Segment Start: Stored data

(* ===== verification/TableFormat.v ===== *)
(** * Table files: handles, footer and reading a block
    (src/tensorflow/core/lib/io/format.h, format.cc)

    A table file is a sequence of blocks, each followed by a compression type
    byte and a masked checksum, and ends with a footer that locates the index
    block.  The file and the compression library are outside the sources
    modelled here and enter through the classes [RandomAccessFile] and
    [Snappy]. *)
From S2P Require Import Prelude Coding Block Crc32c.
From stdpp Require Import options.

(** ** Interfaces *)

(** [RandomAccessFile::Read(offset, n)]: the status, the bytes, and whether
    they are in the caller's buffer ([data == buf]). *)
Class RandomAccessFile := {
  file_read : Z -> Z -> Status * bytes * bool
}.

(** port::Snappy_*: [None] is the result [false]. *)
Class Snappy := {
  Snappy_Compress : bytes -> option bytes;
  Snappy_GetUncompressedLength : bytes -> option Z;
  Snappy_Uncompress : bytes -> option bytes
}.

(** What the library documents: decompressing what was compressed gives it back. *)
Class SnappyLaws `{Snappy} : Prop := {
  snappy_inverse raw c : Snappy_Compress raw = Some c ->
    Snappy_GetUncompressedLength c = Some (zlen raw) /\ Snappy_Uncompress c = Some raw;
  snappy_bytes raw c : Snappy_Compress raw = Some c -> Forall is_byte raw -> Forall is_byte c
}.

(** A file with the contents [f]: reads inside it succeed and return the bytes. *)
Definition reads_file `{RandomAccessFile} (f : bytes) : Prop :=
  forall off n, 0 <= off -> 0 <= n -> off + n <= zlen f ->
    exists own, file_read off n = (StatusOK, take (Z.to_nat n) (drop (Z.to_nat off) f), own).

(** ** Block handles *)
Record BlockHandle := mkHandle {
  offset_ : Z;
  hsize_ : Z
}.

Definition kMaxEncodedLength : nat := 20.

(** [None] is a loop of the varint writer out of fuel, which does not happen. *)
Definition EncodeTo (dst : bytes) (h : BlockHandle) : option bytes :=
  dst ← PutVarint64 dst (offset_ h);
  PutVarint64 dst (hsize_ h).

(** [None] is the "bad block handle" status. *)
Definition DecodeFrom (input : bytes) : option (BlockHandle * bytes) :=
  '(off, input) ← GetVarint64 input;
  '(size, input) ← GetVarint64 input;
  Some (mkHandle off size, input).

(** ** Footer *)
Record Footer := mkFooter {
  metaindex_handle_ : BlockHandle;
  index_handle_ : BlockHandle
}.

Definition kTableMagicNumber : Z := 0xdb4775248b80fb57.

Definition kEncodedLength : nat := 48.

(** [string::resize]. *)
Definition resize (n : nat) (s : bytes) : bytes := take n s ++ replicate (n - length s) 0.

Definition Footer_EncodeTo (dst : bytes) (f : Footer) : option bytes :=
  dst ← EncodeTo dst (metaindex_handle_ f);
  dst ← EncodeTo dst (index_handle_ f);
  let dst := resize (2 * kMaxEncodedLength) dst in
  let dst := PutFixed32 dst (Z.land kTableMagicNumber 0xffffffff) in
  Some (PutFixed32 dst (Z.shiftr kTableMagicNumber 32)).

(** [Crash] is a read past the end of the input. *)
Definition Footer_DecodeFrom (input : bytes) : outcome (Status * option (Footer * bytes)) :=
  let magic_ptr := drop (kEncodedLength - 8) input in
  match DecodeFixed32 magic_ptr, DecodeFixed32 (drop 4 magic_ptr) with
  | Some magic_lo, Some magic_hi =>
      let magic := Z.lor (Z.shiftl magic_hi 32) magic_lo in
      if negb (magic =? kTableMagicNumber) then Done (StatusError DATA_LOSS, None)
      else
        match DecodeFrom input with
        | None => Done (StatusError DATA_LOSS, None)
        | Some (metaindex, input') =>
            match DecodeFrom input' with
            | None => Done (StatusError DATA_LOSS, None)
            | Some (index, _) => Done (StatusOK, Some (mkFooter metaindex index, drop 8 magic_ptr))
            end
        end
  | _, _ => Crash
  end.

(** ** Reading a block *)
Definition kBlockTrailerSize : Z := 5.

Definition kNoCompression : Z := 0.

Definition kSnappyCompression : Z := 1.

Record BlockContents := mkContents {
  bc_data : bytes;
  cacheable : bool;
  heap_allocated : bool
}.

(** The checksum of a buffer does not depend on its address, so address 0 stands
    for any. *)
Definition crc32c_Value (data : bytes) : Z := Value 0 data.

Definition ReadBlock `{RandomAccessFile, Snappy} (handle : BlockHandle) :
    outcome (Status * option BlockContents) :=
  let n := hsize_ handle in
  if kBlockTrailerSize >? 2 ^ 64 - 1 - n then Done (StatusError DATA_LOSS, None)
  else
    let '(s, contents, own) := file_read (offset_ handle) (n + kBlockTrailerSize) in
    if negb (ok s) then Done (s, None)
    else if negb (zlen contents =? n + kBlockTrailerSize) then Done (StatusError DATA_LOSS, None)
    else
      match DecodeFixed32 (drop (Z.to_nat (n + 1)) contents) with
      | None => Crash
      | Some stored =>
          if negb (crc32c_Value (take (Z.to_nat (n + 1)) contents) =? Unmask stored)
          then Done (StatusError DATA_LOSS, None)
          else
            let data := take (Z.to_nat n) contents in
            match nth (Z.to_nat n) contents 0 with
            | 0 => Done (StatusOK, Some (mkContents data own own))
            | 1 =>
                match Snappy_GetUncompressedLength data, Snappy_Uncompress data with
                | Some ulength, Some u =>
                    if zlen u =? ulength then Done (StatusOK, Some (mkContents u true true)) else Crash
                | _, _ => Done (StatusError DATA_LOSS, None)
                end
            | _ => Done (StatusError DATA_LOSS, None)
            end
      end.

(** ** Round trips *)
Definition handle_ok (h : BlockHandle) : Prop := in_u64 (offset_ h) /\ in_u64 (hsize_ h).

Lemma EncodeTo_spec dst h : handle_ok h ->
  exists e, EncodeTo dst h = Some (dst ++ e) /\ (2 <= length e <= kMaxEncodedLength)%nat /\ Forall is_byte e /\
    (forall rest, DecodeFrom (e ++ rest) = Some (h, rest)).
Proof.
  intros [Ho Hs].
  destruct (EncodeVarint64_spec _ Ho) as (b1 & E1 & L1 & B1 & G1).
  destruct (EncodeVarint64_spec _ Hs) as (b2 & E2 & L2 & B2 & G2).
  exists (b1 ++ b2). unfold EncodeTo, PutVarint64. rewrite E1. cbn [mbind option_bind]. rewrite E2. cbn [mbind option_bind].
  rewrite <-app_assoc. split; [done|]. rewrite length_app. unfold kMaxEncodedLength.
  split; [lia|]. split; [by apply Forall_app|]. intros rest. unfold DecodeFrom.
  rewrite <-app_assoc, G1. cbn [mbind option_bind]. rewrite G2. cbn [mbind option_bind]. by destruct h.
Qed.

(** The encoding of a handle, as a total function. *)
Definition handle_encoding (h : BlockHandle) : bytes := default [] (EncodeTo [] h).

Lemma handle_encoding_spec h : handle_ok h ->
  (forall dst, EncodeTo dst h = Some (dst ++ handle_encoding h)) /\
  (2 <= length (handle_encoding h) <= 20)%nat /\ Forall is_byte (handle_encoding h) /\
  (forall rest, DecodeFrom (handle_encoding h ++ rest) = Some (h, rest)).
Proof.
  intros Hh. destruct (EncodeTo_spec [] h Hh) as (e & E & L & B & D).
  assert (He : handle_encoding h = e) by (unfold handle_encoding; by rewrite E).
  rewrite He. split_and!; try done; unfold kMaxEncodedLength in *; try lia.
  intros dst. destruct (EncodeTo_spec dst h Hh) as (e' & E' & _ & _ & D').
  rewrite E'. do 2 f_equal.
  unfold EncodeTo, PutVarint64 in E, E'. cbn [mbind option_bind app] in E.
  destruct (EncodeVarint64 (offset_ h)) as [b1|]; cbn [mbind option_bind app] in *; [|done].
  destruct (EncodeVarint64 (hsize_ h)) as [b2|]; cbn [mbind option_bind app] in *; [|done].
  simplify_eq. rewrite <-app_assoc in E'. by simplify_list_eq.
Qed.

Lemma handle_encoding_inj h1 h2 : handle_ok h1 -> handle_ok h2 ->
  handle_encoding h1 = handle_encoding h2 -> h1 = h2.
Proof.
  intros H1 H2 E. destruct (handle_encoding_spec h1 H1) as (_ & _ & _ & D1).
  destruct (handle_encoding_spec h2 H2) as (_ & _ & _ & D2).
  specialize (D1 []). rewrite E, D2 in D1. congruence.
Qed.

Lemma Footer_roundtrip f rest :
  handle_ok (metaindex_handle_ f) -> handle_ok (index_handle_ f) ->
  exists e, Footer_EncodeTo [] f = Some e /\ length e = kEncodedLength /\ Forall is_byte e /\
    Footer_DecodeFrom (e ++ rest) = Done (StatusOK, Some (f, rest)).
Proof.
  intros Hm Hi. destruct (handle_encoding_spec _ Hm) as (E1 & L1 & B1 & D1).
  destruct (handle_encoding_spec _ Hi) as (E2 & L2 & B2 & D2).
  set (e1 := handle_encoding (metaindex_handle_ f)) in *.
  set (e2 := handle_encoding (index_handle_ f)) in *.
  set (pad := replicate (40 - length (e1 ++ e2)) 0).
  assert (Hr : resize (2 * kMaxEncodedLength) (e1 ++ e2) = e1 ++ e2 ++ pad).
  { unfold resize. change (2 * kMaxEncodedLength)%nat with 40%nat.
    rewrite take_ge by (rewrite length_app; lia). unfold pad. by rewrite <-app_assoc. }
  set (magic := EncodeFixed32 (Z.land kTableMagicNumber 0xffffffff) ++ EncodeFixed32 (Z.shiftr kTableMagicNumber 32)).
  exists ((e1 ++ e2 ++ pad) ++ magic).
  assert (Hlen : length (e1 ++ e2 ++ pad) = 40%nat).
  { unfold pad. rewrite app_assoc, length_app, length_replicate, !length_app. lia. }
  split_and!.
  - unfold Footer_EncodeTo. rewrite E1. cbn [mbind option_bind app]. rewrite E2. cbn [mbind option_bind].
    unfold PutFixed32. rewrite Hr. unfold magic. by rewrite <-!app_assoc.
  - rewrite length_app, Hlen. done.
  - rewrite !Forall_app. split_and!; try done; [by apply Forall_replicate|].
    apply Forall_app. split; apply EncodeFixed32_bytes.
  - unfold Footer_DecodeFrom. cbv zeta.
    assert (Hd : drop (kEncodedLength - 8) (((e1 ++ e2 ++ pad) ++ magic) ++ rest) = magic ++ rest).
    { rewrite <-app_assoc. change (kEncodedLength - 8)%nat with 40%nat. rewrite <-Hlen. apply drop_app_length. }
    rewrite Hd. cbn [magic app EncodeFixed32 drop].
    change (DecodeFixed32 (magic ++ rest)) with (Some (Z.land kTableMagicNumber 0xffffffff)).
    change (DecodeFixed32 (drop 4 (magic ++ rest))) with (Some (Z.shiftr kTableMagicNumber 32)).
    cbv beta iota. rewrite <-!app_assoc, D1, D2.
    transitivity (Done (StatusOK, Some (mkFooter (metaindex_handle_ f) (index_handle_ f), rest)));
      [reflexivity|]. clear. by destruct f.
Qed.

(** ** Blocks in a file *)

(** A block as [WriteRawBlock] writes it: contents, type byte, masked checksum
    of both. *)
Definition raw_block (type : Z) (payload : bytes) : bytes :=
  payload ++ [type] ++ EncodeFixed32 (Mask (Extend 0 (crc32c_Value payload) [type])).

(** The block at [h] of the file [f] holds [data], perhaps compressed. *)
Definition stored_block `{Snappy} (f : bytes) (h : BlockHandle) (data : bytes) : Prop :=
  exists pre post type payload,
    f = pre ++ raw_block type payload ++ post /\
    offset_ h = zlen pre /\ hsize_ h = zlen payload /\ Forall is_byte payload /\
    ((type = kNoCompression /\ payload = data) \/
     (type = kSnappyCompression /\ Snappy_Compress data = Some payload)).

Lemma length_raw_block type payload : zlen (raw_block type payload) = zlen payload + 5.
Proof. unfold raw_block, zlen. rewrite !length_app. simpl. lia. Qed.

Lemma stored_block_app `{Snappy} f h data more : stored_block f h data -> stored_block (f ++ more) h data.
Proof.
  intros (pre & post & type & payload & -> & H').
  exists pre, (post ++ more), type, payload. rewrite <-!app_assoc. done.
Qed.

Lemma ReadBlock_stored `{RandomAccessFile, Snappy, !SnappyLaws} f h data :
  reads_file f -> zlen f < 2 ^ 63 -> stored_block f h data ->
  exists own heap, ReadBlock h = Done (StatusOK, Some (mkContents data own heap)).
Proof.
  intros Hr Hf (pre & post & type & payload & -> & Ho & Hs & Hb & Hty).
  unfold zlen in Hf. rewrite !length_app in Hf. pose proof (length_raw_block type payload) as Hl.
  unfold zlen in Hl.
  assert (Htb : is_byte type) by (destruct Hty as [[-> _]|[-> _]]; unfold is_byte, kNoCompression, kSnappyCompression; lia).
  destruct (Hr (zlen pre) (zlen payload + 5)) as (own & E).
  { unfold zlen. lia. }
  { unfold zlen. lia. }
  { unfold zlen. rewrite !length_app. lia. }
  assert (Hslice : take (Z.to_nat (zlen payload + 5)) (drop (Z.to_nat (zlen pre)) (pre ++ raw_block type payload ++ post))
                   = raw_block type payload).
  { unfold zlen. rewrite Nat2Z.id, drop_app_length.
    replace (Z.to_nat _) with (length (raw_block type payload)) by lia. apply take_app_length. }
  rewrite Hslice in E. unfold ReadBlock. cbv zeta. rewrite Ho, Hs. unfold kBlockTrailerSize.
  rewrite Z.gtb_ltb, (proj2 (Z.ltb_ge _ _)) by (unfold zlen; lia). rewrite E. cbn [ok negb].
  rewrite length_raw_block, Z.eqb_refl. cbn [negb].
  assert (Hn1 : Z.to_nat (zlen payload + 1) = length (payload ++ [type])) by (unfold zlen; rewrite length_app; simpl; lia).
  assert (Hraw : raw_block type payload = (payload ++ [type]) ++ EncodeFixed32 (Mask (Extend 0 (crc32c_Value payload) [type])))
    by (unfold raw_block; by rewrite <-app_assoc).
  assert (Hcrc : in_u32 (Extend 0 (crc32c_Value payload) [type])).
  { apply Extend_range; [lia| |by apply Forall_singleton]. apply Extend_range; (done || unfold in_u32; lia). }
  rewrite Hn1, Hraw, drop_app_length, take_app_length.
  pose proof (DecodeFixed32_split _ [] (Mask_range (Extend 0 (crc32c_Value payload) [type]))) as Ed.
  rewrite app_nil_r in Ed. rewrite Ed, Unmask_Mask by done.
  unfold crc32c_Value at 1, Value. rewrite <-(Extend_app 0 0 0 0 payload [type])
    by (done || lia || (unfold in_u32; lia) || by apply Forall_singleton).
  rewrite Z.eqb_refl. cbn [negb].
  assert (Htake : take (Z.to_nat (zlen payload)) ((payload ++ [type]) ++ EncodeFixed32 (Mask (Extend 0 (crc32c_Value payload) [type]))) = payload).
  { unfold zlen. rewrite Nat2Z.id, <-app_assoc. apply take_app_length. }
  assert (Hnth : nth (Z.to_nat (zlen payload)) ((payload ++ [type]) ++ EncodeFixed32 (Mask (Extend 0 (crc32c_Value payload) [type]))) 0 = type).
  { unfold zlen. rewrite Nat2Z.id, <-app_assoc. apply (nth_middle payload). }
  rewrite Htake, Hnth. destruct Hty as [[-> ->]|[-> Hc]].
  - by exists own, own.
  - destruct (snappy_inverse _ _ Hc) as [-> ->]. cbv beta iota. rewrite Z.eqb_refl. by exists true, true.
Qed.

Segment End: Stored data
Segment Start: Stored data

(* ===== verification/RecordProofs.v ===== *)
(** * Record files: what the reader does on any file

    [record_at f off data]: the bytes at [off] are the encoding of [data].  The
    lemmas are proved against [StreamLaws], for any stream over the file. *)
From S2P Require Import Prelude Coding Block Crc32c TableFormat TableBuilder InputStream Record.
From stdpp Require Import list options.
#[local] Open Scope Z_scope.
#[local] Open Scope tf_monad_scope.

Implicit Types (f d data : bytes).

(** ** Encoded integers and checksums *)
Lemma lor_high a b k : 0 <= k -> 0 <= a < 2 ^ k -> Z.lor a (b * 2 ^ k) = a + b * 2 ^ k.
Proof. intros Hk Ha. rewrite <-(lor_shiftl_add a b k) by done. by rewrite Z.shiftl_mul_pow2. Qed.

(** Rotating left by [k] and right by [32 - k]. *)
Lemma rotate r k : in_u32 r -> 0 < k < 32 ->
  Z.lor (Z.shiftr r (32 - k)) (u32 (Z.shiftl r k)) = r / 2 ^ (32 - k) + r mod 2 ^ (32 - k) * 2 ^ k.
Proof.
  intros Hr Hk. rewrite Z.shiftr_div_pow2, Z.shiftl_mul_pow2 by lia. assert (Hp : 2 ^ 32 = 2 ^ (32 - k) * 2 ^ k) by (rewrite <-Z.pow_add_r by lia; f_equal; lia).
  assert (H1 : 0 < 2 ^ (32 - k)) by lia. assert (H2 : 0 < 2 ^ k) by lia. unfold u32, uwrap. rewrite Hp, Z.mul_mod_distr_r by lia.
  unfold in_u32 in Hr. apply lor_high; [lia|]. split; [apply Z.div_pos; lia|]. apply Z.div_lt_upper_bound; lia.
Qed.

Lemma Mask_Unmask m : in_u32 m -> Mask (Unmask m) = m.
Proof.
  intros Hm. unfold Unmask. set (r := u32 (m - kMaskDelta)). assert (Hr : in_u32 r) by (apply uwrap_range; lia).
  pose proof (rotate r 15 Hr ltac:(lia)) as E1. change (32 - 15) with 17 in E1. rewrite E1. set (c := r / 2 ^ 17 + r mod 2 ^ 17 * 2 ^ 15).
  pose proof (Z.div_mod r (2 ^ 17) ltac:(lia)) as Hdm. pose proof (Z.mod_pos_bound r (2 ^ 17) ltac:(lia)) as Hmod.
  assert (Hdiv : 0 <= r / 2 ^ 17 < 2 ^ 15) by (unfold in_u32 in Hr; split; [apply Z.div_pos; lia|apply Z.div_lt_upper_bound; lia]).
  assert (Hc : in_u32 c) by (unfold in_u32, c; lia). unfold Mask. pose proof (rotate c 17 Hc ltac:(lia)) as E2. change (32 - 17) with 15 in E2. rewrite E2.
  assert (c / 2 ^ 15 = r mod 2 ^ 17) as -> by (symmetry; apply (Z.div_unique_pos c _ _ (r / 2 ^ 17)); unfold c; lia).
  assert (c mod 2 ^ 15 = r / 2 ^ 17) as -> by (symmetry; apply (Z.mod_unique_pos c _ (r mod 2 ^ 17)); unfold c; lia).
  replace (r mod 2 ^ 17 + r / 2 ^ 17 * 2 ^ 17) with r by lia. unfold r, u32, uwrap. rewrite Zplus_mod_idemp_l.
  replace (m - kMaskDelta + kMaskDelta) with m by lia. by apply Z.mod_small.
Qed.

Segment End: Stored data

Exercise requirements:
A single number is needed: the count of lines in the records that contain "what".

Final answer:
2